> **TASK GOAL**:
From the opening line of the records through the line bearing "Lemma resolve_error s", set down every line exactly.

#### EXTRACTED DATA ####

(* ===== verification/System.v ===== *)
(** * System: the form talking to the handler

    The page [src/app/page.jsx] renders [CertificateForm], whose
    [handleSubmit] posts [JSON.stringify(formData)] to
    [/api/generate-certificate] and reads the JSON answer of [POST].  This
    file connects the two models: the reply the form receives is the
    [Response] of [Route.POST] on the body the form sent. *)

From S2P Require Import Prelude JsString JsValue Regex Validation Layout Canvas Pdf Runtime CertService EmailService Route Form.

Local Open Scope string_scope.
Local Open Scope list_scope.

Module System.

Import Validation Route Form.

(** The reply [fetch] delivers for a response of the handler:
    [NextResponse.json] always sends a JSON body. *)
Definition reply_of (resp : Response) : Reply := RResponse (status resp) (Ok (payload resp)).


Lemma json_error_outcome snap msg st :
  msg <> "" -> response_ok st = false ->
  reply_outcome snap (RResponse st (Ok (payload (json_error msg st)))) = Err msg.
Proof.
  intros Hm Hok. unfold reply_outcome; cbn. rewrite Hok. cbn.
  by rewrite (proj2 (String.eqb_neq msg "") Hm).
Qed.

Lemma missing_text_nonempty missing : "Missing required fields: " +:+ js_join ", " missing <> "".
Proof. by rewrite sapp_cons. Qed.

Lemma error_display_nonempty m : m <> "" -> error_display m = m.
Proof. unfold error_display. by intros ->%String.eqb_neq. Qed.

(** The form's side of a failure answer. *)
Lemma resolve_error s snap msg st :
  form_inv s -> inflight s = Some snap -> msg <> "" -> response_ok st = false ->
  exists s', form_step s (Resolve (RResponse st (Ok (payload (json_error msg st))))) = Some s' /\
    loading s' = false /\ error s' = msg /\ message s' = "".
Proof.
  intros (_ & Hli & Hlme & _) Hin Hm Hok.
  assert (Hl : loading s = true) by (apply Hli; by rewrite Hin).
  unfold form_step. rewrite Hin, json_error_outcome by done. eexists. split; [done|].
  cbn. rewrite error_display_nonempty by done. split; [done|]. split; [done|]. apply (Hlme Hl).
Qed.

Lemma resolve_success s snap cid :
  inflight s = Some snap ->
  exists s', form_step s (Resolve (RResponse 200 (Ok (payload (success_response cid))))) = Some s' /\
    loading s' = false /\ message s' = success_message snap /\ error s' = error s /\
    formData s' = empty_form.
Proof. intros Hin. unfold form_step. rewrite Hin. by eexists. Qed.

(** C3: a request in flight from the form, answered by the handler in
    any world: the handler answers, the form takes the answer and ends the
    request, and either the handler delivered one message to the address
    the form submitted and the form shows the success message naming that
    address with every input emptied, or the handler answered an error
    status with a non-empty message, delivered nothing, and the form shows
    exactly the handler's message. *)
Theorem form_server_roundtrip s snap w :
  reachable s -> inflight s = Some snap ->
  let '(r, w') := POST (ReqJson (form_body snap)) w in
  exists resp s', r = Ok resp /\ form_step s (Resolve (reply_of resp)) = Some s' /\
    loading s' = false /\
    ((status resp = 200%Z /\ message s' = success_message snap /\ error s' = "" /\
      formData s' = empty_form /\
      exists mail, w_sent w' = w_sent w ++ [mail] /\ mail_to mail = JStr (field_text "email" snap)) \/
     (status resp <> 200%Z /\ exists msg, resp = json_error msg (status resp) /\ msg <> "" /\
      error s' = msg /\ message s' = "" /\ w_sent w' = w_sent w)).
Proof.
  intros Hr Hin. pose proof (reachable_inv s Hr) as Hinv.
  destruct Hinv as (_ & Hli & Hlme & _ & Hsnap).
  destruct (Hsnap snap Hin) as [Hk Hf].
  assert (Hl : loading s = true) by (apply Hli; by rewrite Hin).
  pose proof (POST_contract (ReqJson (form_body snap)) w) as H.
  destruct (POST _ w) as [r w']. destruct H as (resp & -> & Hspec).
  exists resp. unfold reply_of. destruct Hspec as [body missing [= <-] _ | body [= <-] _
                                 | body email cid mail w'' [= <-] _ He Hsent Hto _ _ | msg w'' Hm Hsent].
  - destruct (resolve_error s snap _ 400 (reachable_inv s Hr) Hin (missing_text_nonempty missing) eq_refl)
      as (s' & Hs & ? & ? & ?).
    exists s'. split; [done|]. split; [exact Hs|]. split; [done|]. right. split; [done|]. by eexists.
  - destruct (resolve_error s snap "Invalid email address" 400 (reachable_inv s Hr) Hin ltac:(done) eq_refl)
      as (s' & Hs & ? & ? & ?).
    exists s'. split; [done|]. split; [exact Hs|]. split; [done|]. right. split; [done|]. by eexists.
  - destruct (resolve_success s snap cid Hin) as (s' & Hs & ? & ? & Herr & ?).
    exists s'. split; [done|]. split; [exact Hs|]. split; [done|]. left.
    split; [done|]. split; [done|]. split; [rewrite Herr; apply (Hlme Hl)|]. split; [done|].
    exists mail. split; [done|]. rewrite Hto.
    destruct (snapshot_shape _ Hk Hf) as (a & b & c & d & e & -> & _). by injection He as <-.
  - destruct (resolve_error s snap msg 500 (reachable_inv s Hr) Hin Hm eq_refl)
      as (s' & Hs & ? & ? & ?).
    exists s'. split; [done|]. split; [exact Hs|]. split; [done|]. right. split; [done|]. by eexists.
Qed.

Lemma form_server_roundtrip_witness :
  reachable sample_form_state /\
  exists resp s', fst (POST (ReqJson (form_body (formData sample_form_state))) (snd (CertService.module_init sample_world)))
                  = Ok resp /\
    form_step sample_form_state (Resolve (reply_of resp)) = Some s' /\
    message s' = "Success! Certificate has been generated and sent to jane@example.com".
Proof.
  split; [exact sample_form_state_reachable|].
  pose proof (form_server_roundtrip sample_form_state (formData sample_form_state)
                (snd (CertService.module_init sample_world)) sample_form_state_reachable eq_refl) as H.
  destruct (POST _ _) as [r w'] eqn:E. destruct H as (resp & s' & -> & Hs & _ & Hcase).
  exists resp, s'. split; [done|]. split; [exact Hs|].
  destruct Hcase as [(_ & Hm & _) | (Hst & _)]; [exact Hm|].
  exfalso. apply Hst. vm_compute in E. by injection E as <- _.
Defined.


End System.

####

> **TASK ANSWER**:
(* ===== verification/System.v ===== *)
(** * System: the form talking to the handler

    The page [src/app/page.jsx] renders [CertificateForm], whose
    [handleSubmit] posts [JSON.stringify(formData)] to
    [/api/generate-certificate] and reads the JSON answer of [POST].  This
    file connects the two models: the reply the form receives is the
    [Response] of [Route.POST] on the body the form sent. *)

From S2P Require Import Prelude JsString JsValue Regex Validation Layout Canvas Pdf Runtime CertService EmailService Route Form.

Local Open Scope string_scope.
Local Open Scope list_scope.

Module System.

Import Validation Route Form.

(** The reply [fetch] delivers for a response of the handler:
    [NextResponse.json] always sends a JSON body. *)
Definition reply_of (resp : Response) : Reply := RResponse (status resp) (Ok (payload resp)).


Lemma json_error_outcome snap msg st :
  msg <> "" -> response_ok st = false ->
  reply_outcome snap (RResponse st (Ok (payload (json_error msg st)))) = Err msg.
Proof.
  intros Hm Hok. unfold reply_outcome; cbn. rewrite Hok. cbn.
  by rewrite (proj2 (String.eqb_neq msg "") Hm).
Qed.

Lemma missing_text_nonempty missing : "Missing required fields: " +:+ js_join ", " missing <> "".
Proof. by rewrite sapp_cons. Qed.

Lemma error_display_nonempty m : m <> "" -> error_display m = m.
Proof. unfold error_display. by intros ->%String.eqb_neq. Qed.

(** The form's side of a failure answer. *)
Lemma resolve_error s snap msg st :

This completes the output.